Un passage curieux d’Isidore[29] nous apprend que chez les profanes la dimension des livres était déterminée par la nature même des écrits ; ainsi les lettres et les poésies s’écrivaient dans un petit format, tandis que le grand format était réservé aux histoires. Le recueil des poésies de Martial devait donc être écrit dans un petit format qui n’exigeait que peu de papier, ce qui explique comment il pouvait être vendu à un prix aussi peu élevé.

Du moment où nous pouvons apprécier ce que coûtait la fabrication des livres, et quelle était leur dimension, il reste à connaître quel était le prix payé aux scribes par page ou par cent de vers, afin de mieux calculer la valeur que pouvait avoir le papier.

S’il n’y a point d’exagération poétique dans ce que nous dit Martial, les copistes, à Rome, écrivaient avec une telle célérité, que, pour son second livre qui forme 22 pages dans l’édition d’Aide, et qui contient plus de cinq cents vers, il ne leur fallait qu’une heure pour les transcrire. M. Géraud, dans son excellent Essai sur les livres, fait à ce sujet le calcul suivant :

Admettons que le poète exagère, et, au lieu d’une heure, mettons quatre heures pour copier les cinq cent quarante vers qui composent ce second livre ; supposons de plus que, dans l’atelier du libraire, cinq copistes sous la dictée d’un lecteur soient occupés à transcrire le second livre de Martial, et qu’ils travaillent huit heures par jour, ils auront fait dix exemplaires chaque jour, et trois cents exemplaires en un mois[30]. (p. 204.)

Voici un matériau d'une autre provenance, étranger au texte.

(* ===== verification/Safety.v ===== *)
(** * Safety: the rate limit holds over every interleaving

    The credit rules of [Ledger] are lifted to the methods of every component
    and to [AllowN]; the soundness of the credit logic then bounds, in every
    reachable state of every cluster, the requests admitted for a key by what
    its windows supplied. *)

From S2P Require Export Ledger.

Section safety.
Context {R : Type} `{RedisLaws R} `{FloatConv} (κ : string) (P0 L : Z) (Win : Z → Prop).
Abbreviation W := (world R).
Abbreviation lwp := (wp (ledger_inv κ L Win) (ledger_lim κ P0) (reserve κ P0)).
Abbreviation same := (same_accounts κ).
Abbreviation cr := (credit κ).

(** The outcome of an operation that acquires tokens of [key]: without an
    error they are in the caller's hands. *)
Definition acquired (key : string) (c : Z) (r : Z * option error) (c' : Z) : Prop :=
  c <= c' ∧ (r.2 = None → 0 <= r.1 ∧ c + cr key r.1 <= c').

(** *** The scripts *)

Lemma borrow_script_accounts key id req ttl now s g r :
  id_ok id → small req → ledger_inv κ L Win s → 0 <= pool_of κ s <= 2 ^ 53 →
  borrowLua (PoolKey key) (BorrowedKey key id) req ttl now (rw_store (w_redis s))
    = (g, r) →
  let s' := lput redis_lens (mkRW r (EvBorrow (PoolKey key) g :: rw_log (w_redis s))) s in
  0 <= g <= req ∧ ledger_inv κ L Win s' ∧ reserve κ P0 s' = reserve κ P0 s + cr key g.
Proof.
  intros Hid Hreq Hi Hpool E s'.
  assert (Hg : 0 <= g <= req).
  { revert E. unfold borrowLua. unfold small in *.
    rewrite (tonumber_exact req) by lia.
    destruct (Z.leb_spec (lua_tonumber (default 0
      (redis_GET (PoolKey key) (rw_store (w_redis s))))) 0);
      intros [= <- _]; lia. }
  assert (Hspec : key = κ → g <= pool_of κ s ∧
            default 0 (redis_GET (PoolKey κ) r) = pool_of κ s - g).
  { intros ->. unfold small, pool_of in *.
    destruct (borrowLua_spec (PoolKey κ) (BorrowedKey κ id) req ttl now
                (rw_store (w_redis s)) g r) as [H1' H2'].
    - intros Heq. by apply (proj1 (Hid κ κ)).
    - lia.
    - unfold lua_ok. lia.
    - unfold lua_ok. lia.
    - lia.
    - exact E.
    - split; [lia|exact H2']. }
  assert (Hp : pool_of κ s' = pool_of κ s - cr key g).
  { unfold pool_of, s'. cbn. destruct (decide (key = κ)) as [->|Hne].
    - rewrite credit_self. by apply Hspec.
    - rewrite credit_other, Z.sub_0_r by done. f_equal.
      pose proof (borrowLua_other (PoolKey κ) (PoolKey key) (BorrowedKey key id)
        req ttl now (rw_store (w_redis s))) as Ho.
      rewrite E in Ho. cbn in Ho. apply Ho.
      + by intros ->%PoolKey_inj.
      + intros Heq. by apply (proj1 (Hid key κ)). }
  assert (Hnn : 0 <= pool_of κ s').
  { rewrite Hp. destruct (decide (key = κ)) as [->|Hne].
    - rewrite credit_self. destruct (Hspec eq_refl). lia.
    - rewrite credit_other by done. lia. }
  split; [done|]. split.
  - assert (Hw : window_start κ s' = window_start κ s).
    { unfold window_start, s'. cbn. f_equal.
      pose proof (borrowLua_other (WindowStartKey κ) (PoolKey key)
        (BorrowedKey key id) req ttl now (rw_store (w_redis s))) as Ho.
      rewrite E in Ho. cbn in Ho. apply Ho.
      - intros Heq. by apply (PoolKey_WindowStartKey key κ).
      - intros Heq. by apply (proj2 (Hid key κ)). }
    destruct Hi as [Ip Il Ic Ia Im Is Iw Ie It Io]. by split; rewrite ?Hw.
  - assert (reserve κ P0 s' = P0 + supply κ s - admitted κ s - local_tokens κ s
      - in_channels κ s - pool_of κ s') as -> by done.
    unfold reserve. lia.
Qed.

Peut-être pourrez-vous découvrir quelque document qui éclairera mieux la question importante du prix des livres dans l’antiquité ; je m’en rapporte à cet égard à votre science et à votre sagacité si généralement appréciées.

Mais dans les calculs il faut, pour établir la comparaison avec les prix actuels, tenir compte de ce que les écrits n’étaient grevés d’aucun droit de propriété littéraire ; ce droit si légitime, récemment protégé par une forte et persévérante volonté qui l’a fait introduire dans le droit des nations, est une invention toute récente. Aucune indication, concernant ce droit, n’a pu être découverte ni dans la législation grecque ni dans la législation romaine, ni même dans les écrits des auteurs anciens. Les vers, nous dit Tacite[31], ne conduisent ni aux honneurs ni à la fortune ; le seul bien qu’ils procurent est un plaisir fugitif, et des louanges frivoles et stériles.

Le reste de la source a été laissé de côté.